Justice Penny reiterated that the parties should have no expectation that Agnes would pay either of their legal fees. In fact, his Honour asked both parties to explain why they should not equally share in the reimbursement of Agnes’ full indemnity legal fees.
In a handwritten endorsement his Honour did, in fact, order that each daughter pay half of Agnes’ full indemnity costs. His Honour rejected the argument that there had been divided success and found that Andrea was substantially successful. While his Honour would have been inclined to order substantial indemnity costs due to Judy’s conduct in the litigation, Judy had also served several offers to settle. His Honour disagreed that these offers to settle were “better” for Andrea than the result of the hearing but did find them to be bona fide offers.

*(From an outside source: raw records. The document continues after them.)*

(** * MagicBeautify: skin smoothing and whitening engine

    A shallow embedding of [beautify/MagicBeautify.cpp] (with the constants,
    the result enumeration and [safeIndex] of [MagicBeautify.h]) and of the
    entry points of [MagicJni.cpp] that drive it; the properties the
    specification states about the engine; and further properties of the
    engine and of its binding.

    Conventions of the embedding.
    - [uint8_t], [uint32_t], [uint64_t] and [int] values are integers of
      [Z]; the wrap-around of the unsigned types is written out with
      [u8] and [u64].  Every [int] expression of the engine stays far
      below [2^31] for the dimensions [isSizeSafe] lets through, so [int]
      arithmetic is plain [Z] arithmetic.
    - A heap array is a [list Z]; a pointer member of the class is an
      [option (list Z)], [None] being [nullptr].  Loops that store into an
      array are folds of [<[i := v]>] over the loop's index range.
    - [float] is modelled by the real numbers; comparisons are exact, and
      [std::max] and [std::min] on floats are [Rmax] and [Rmin].  In the
      two kernels of the engine, [whiten_channel] and [blend], [logf] is
      [ln] and the arithmetic operators are the exact ones: the rounding of
      binary32 is not represented there, and the byte the code computes can
      differ from the kernel's (where the exact new luminance is an
      integer the rounded one can fall just above it, and [ceilf] then
      gives the next integer; a few units in the last place above level 1
      the rounded argument of the logarithm no longer follows the curve).
      The statements use a kernel's value only as the name of what a pass
      writes, or on the scenarios of the specification, where
      [whiten_gray_margin] shows that the value keeps its truncation under
      a perturbation of the argument of the logarithm and of the result
      far larger than a binary32 rounding.  No branch of the model depends
      on a rounding: [logf (l)] is zero for [l = 1] only, in binary32 as
      over the reals.  The statements on the cells the smoothing pass
      stores to are made for every kernel, and the ones on the binding for
      every rounding of its arithmetic.
    - [operator new[]] may fail: [initMagicBeautify] takes the index of the
      allocation that throws [std::bad_alloc], if any.
    - A read [a !!! i] past the end of a list, undefined behaviour in
      C++, yields a default value.
    - [bitmap/BitmapOperation.h], [bitmap/Conversion.h] and
      [bitmap/JniBitmap.h] are not among the sources; what the engine
      calls from them is modelled from the specification and marked so. *)

From Stdlib Require Import ZArith Lia Reals Lra.
From stdpp Require Import base numbers list.

Local Open Scope Z_scope.

(** ** Machine integers *)

Definition u8 (x : Z) : Z := x mod 256.
Definition u64 (x : Z) : Z := x mod 2 ^ 64.

(** [#define clamp(x, minVal, maxVal) (std::max((minVal), std::min((maxVal), (x))))] *)
Definition clamp (x minVal maxVal : Z) : Z := Z.max minVal (Z.min maxVal x).

(** A [for (int i = lo; i < hi; i++)] loop threading a state. *)
Definition for_loop {S : Type} (lo hi : nat) (body : nat -> S -> S) (s : S) : S :=
  foldl (fun acc i => body i acc) s (seq lo (hi - lo)).

(** Array read [a[i]] at an [int] index. *)
Definition rd (a : list Z) (i : Z) : Z := a !!! Z.to_nat i.

(** ** Floating point, idealised *)

Definition float : Type := R.
Bind Scope R_scope with float.

Definition fle (x y : float) : bool := if Rle_dec x y then true else false.
Definition feq (x y : float) : bool := if Req_dec_T x y then true else false.

(** [(float) n] for an integer [n]. *)
Definition float_of_int (n : Z) : float := IZR n.

(** [(int) x]: truncation toward zero. *)
Definition int_of_float (x : float) : Z :=
  if Rle_dec 0 x then up x - 1 else 1 - up (- x).

Definition ceilf (x : float) : float := IZR (1 - up (- x)).
Definition logf (x : float) : float := ln x.

(** [#define div255(x) ((x) * 0.003921568627451F)] *)
Definition div255 (x : float) : float := (x * 0.003921568627451)%R.

(** ** Constants and result codes of MagicBeautify.h *)

Definition MAX_BEAUTY_DIMENSION : Z := 2048.
Definition MAX_BEAUTY_PIXELS : Z := 4000000.
Definition MIN_BEAUTY_DIMENSION : Z := 32.

Inductive BeautyResult : Type :=
| BEAUTY_SUCCESS
| BEAUTY_ERROR_NOT_INITIALIZED
| BEAUTY_ERROR_SIZE_TOO_LARGE
| BEAUTY_ERROR_SIZE_TOO_SMALL
| BEAUTY_ERROR_INVALID_DATA
| BEAUTY_ERROR_MEMORY_ALLOC
| BEAUTY_ERROR_PROCESSING.

(** The numeric value of an enumerator (C++ numbers them from 0). *)
Definition status_code (r : BeautyResult) : Z :=
  match r with
  | BEAUTY_SUCCESS => 0
  | BEAUTY_ERROR_NOT_INITIALIZED => 1
  | BEAUTY_ERROR_SIZE_TOO_LARGE => 2
  | BEAUTY_ERROR_SIZE_TOO_SMALL => 3
  | BEAUTY_ERROR_INVALID_DATA => 4
  | BEAUTY_ERROR_MEMORY_ALLOC => 5
  | BEAUTY_ERROR_PROCESSING => 6
  end.

(** ** bitmap/BitmapOperation.h and bitmap/JniBitmap.h *)

Module BitmapOperation.

(** Modelled from the spec: the structure [ARGB], four byte fields. *)
Record ARGB : Type := mkARGB { alpha : Z; red : Z; green : Z; blue : Z }.

(** Modelled from the spec: [BitmapOperation::convertIntToArgb] is not
    among the sources.  The pixel is a packed ARGB32 word, alpha in the
    most significant byte; the structure's field called [blue] receives
    the second-highest byte of the word and the field called [red] the
    lowest one (the naming quirk the specification records for the skin
    rules). *)
Definition convertIntToArgb (pixel : Z) : ARGB :=
  {| alpha := Z.land (Z.shiftr pixel 24) 255;
     blue := Z.land (Z.shiftr pixel 16) 255;
     green := Z.land (Z.shiftr pixel 8) 255;
     red := Z.land pixel 255 |}.

(** Modelled from the spec: [BitmapOperation::convertArgbToInt] is not
    among the sources.  It reassembles the word from the four fields, each
    field going back to the byte [convertIntToArgb] took it from. *)
Definition convertArgbToInt (c : ARGB) : Z :=
  Z.lor (Z.shiftl (alpha c) 24)
    (Z.lor (Z.shiftl (blue c) 16) (Z.lor (Z.shiftl (green c) 8) (red c))).

End BitmapOperation.
Export BitmapOperation.

(** Modelled from the spec: [JniBitmap] is declared in a header that is not
    among the sources.  The descriptor handed over by the binding holds a
    pointer to the caller's packed pixels and the two dimensions of
    [_bitmapInfo]. *)
Record JniBitmap : Type := mkJniBitmap {
  _storedBitmapPixels : option (list Z);
  width : Z;
  height : Z
}.

(** ** bitmap/Conversion.h *)

Module Conversion.

(** Rounding to the nearest integer of the quotient [n / d], [d > 0]. *)
Definition round_div (n d : Z) : Z := (2 * n + d) / (2 * d).

(** The standard-order channels of a packed ARGB32 word. *)
Definition chanA (p : Z) : Z := Z.land (Z.shiftr p 24) 255.
Definition chanR (p : Z) : Z := Z.land (Z.shiftr p 16) 255.
Definition chanG (p : Z) : Z := Z.land (Z.shiftr p 8) 255.
Definition chanB (p : Z) : Z := Z.land p 255.

Definition pack (a r g b : Z) : Z :=
  Z.lor (Z.shiftl a 24) (Z.lor (Z.shiftl r 16) (Z.lor (Z.shiftl g 8) b)).

(** Modelled from the spec: the BT.601 full-range forward transform of
    one pixel, coefficients in thousandths as the spec prints them. *)
Definition toY (r g b : Z) : Z :=
  clamp (round_div (299 * r + 587 * g + 114 * b) 1000) 0 255.
Definition toCb (r g b : Z) : Z :=
  clamp (round_div (- 169 * r - 331 * g + 500 * b + 128000) 1000) 0 255.
Definition toCr (r g b : Z) : Z :=
  clamp (round_div (500 * r - 419 * g - 81 * b + 128000) 1000) 0 255.

(** Modelled from the spec: the inverse transform of one pixel. *)
Definition toR (y cb cr : Z) : Z :=
  clamp (round_div (1000 * y + 1402 * (cr - 128)) 1000) 0 255.
Definition toG (y cb cr : Z) : Z :=
  clamp (round_div (1000 * y - 344 * (cb - 128) - 714 * (cr - 128)) 1000) 0 255.
Definition toB (y cb cr : Z) : Z :=
  clamp (round_div (1000 * y + 1772 * (cb - 128)) 1000) 0 255.

Definition ycbcr_of_pixel (p : Z) : list Z :=
  [ toY (chanR p) (chanG p) (chanB p);
    toCb (chanR p) (chanG p) (chanB p);
    toCr (chanR p) (chanG p) (chanB p) ].

(** Modelled from the spec: [Conversion::RGBToYCbCr (From, To, length)]
    is not among the sources.  It writes the three bytes Y, Cb, Cr of
    each of the first [length] pixels contiguously into [To]. *)
Definition RGBToYCbCr (From To : list Z) (length : Z) : list Z :=
  for_loop 0 (Z.to_nat length)
    (fun i To =>
       let p := From !!! i in
       <[3 * i + 2 := toCr (chanR p) (chanG p) (chanB p)]>
         (<[3 * i + 1 := toCb (chanR p) (chanG p) (chanB p)]>
            (<[3 * i := toY (chanR p) (chanG p) (chanB p)]> To)))%nat
    To.

(** The pixel that the inverse transform leaves in the place of [old]:
    new colour channels, the alpha byte kept. *)
Definition pixel_of_ycbcr (old y cb cr : Z) : Z :=
  pack (chanA old) (toR y cb cr) (toG y cb cr) (toB y cb cr).

(** Modelled from the spec: [Conversion::YCbCrToRGB (From, To, length)]
    is not among the sources.  It writes the colour channels of each of
    the first [length] pixels back into the ARGB buffer [To], preserving
    A. *)
Definition YCbCrToRGB (From To : list Z) (length : Z) : list Z :=
  for_loop 0 (Z.to_nat length)
    (fun i To =>
       <[i := pixel_of_ycbcr (To !!! i) (From !!! (3 * i)%nat)
                (From !!! (3 * i + 1)%nat) (From !!! (3 * i + 2)%nat)]> To)
    To.

End Conversion.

As such, his Honour fixed Andrea’s costs (payable by Judy) at approximately half of her actual costs (i.e. not substantial indemnity). His Honour pointedly held that there was to be no recovery from Agnes’ assets.

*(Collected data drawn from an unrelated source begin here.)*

(** ** Python string primitives *)

Module Py.

Definition code (c : ascii) : nat := nat_of_ascii c.

(** [str.isspace] on ASCII: TAB, LF, VT, FF, CR, FS, GS, RS, US, SPACE.
    [str.strip()], [str.split()] and the class [\s] of [re] share it. *)
Definition is_space (c : ascii) : bool :=
  let n := code c in
  (((9 <=? n) && (n <=? 13)) || ((28 <=? n) && (n <=? 32)))%nat.

Definition is_upper (c : ascii) : bool :=
  let n := code c in ((65 <=? n) && (n <=? 90))%nat.

Definition is_lower (c : ascii) : bool :=
  let n := code c in ((97 <=? n) && (n <=? 122))%nat.

Definition is_digit (c : ascii) : bool :=
  let n := code c in ((48 <=? n) && (n <=? 57))%nat.

(** The class [\w] of [re]: letters, digits and the underscore. *)
Definition is_word (c : ascii) : bool :=
  is_upper c || is_lower c || is_digit c || (code c =? 95)%nat.

Definition lower_char (c : ascii) : ascii :=
  if is_upper c then ascii_of_nat (code c + 32) else c.

(** [s.lower()] *)
Definition lower (s : list ascii) : list ascii := map lower_char s.

(** [s.lstrip()] *)
Fixpoint lstrip (s : list ascii) : list ascii :=
  match s with
  | [] => []
  | c :: t => if is_space c then lstrip t else s
  end.

(** [s.rstrip()] *)
Fixpoint rstrip (s : list ascii) : list ascii :=
  match s with
  | [] => []
  | c :: t =>
      match rstrip t with
      | [] => if is_space c then [] else [c]
      | r => c :: r
      end
  end.

(** [s.strip()] *)
Definition strip (s : list ascii) : list ascii := rstrip (lstrip s).

Fixpoint startswith (p s : list ascii) : bool :=
  match p, s with
  | [], _ => true
  | _ :: _, [] => false
  | a :: p', b :: s' => Ascii.eqb a b && startswith p' s'
  end.

(** [s.replace(old, new)]: the occurrences of [old] are found from the
    left and do not overlap.  [skip] counts the characters of a matched
    occurrence that are still to be passed over. *)
Fixpoint replace_from (old new : list ascii) (skip : nat) (s : list ascii)
  : list ascii :=
  match s with
  | [] => match old with [] => new | _ :: _ => [] end
  | c :: t =>
      match skip with
      | S k => replace_from old new k t
      | O =>
          if startswith old s
          then new ++ match old with
                      | [] => c :: replace_from old new 0 t
                      | _ :: _ => replace_from old new (List.length old - 1) t
                      end
          else c :: replace_from old new 0 t
      end
  end.

Definition replace (old new s : list ascii) : list ascii :=
  replace_from old new 0 s.

(** [re.sub(r'[^\w\s]', '', s)] *)
Definition sub_nonword_nonspace (s : list ascii) : list ascii :=
  filter (fun c => is_word c || is_space c) s.

(** [re.sub(r'\s+', ' ', s)]: every maximal run of white space becomes one
    space.  [in_run] tells that the previous character was white space. *)
Fixpoint collapse_from (in_run : bool) (s : list ascii) : list ascii :=
  match s with
  | [] => []
  | c :: t =>
      if is_space c
      then (if in_run then collapse_from true t
            else " "%char :: collapse_from true t)
      else c :: collapse_from false t
  end.

Definition sub_spaces (s : list ascii) : list ascii := collapse_from false s.

(** [s.split()]: the maximal runs of characters that are not white space.
    [cur] is the token being read, last character first. *)
Fixpoint split_from (cur : list ascii) (s : list ascii) : list (list ascii) :=
  match s with
  | [] => match cur with [] => [] | _ :: _ => [rev cur] end
  | c :: t =>
      if is_space c
      then match cur with
           | [] => split_from [] t
           | _ :: _ => rev cur :: split_from [] t
           end
      else split_from (c :: cur) t
  end.

Definition split (s : list ascii) : list (list ascii) := split_from [] s.


End Py.

Definition chars (s : string) : list ascii := list_ascii_of_string s.
Definition text (l : list ascii) : string := string_of_list_ascii l.

(** ** Cells and the record normaliser *)

(** A cell of the sheet: empty ([NaN] after [read_excel]), [None], or text. *)
Inductive cell : Type :=
| NaN
| PyNone
| Text (s : string).

(** [pd.isna] *)
Definition isna (v : cell) : bool :=
  match v with
  | NaN | PyNone => true
  | Text _ => false
  end.

(** [str(v)] *)
Definition str (v : cell) : string :=
  match v with
  | NaN => "nan"
  | PyNone => "None"
  | Text s => s
  end.

(** The dict [replacements] of [normalize_supplier_name], in insertion
    order. *)
Definition replacements : list (string * string) :=
  [ ("communications", "comm");
    ("telecom", "tel");
    ("limited", "ltd");
    ("incorporated", "inc");
    ("corporation", "corp");
    ("&", "and") ].

Definition apply_replacements (name : list ascii) : list ascii :=
  fold_left (fun n (kv : string * string) =>
               Py.replace (chars (fst kv)) (chars (snd kv)) n)
            replacements name.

Justice Penny’s decision comprehensively sets out the factors and legal tests in a power of attorney dispute and is useful for that reason alone. However, counsel should pay special attention to his Honour’s comments on capacity assessments. Capacity assessments are for the court, not the parties, and parties tamper with them at their peril.
2 Comments
Pauline Morris
September 18, 2019 - 9:44 pmThanks, Jacob. As a capacity assessor myself, I appreciate the commentary. It is essential that we remain non-partisan. I always ensure that the environment is neutral, and the client is able to speak with me in complete privacy. I try to get corroborative evidence from neutral sources as well, though sometimes the family fight is such that this is difficult. I see misuse of the term ” capacity assessment” from lawyers all the time. When there is no SDA role (guardianship or triggering conditional POA), the term does not fit…these things are actually letters of opinion about capacity to do something very specific, like write a Will, enact a Power of Attorney for Property, or give legal direction in litigation. No legal weight. When you are looking for one, remember that this is ‘expert’ opinion only and worth exactly that. As for me, I have no interest in getting used for ammo in a family fight! This has all got to be goal-directed and specific to the Court or Counsel’s need to direct action.
Lisa
October 30, 2019 - 11:08 pmQuery what a “child” recipient of a capacity assessment on a parent is to do if factual errors are found in the report. Keep in mind that the parent isn’t capable of correcting the report and the “child” isn’t legally training. I think Justice Penny may have overstepped in this regard.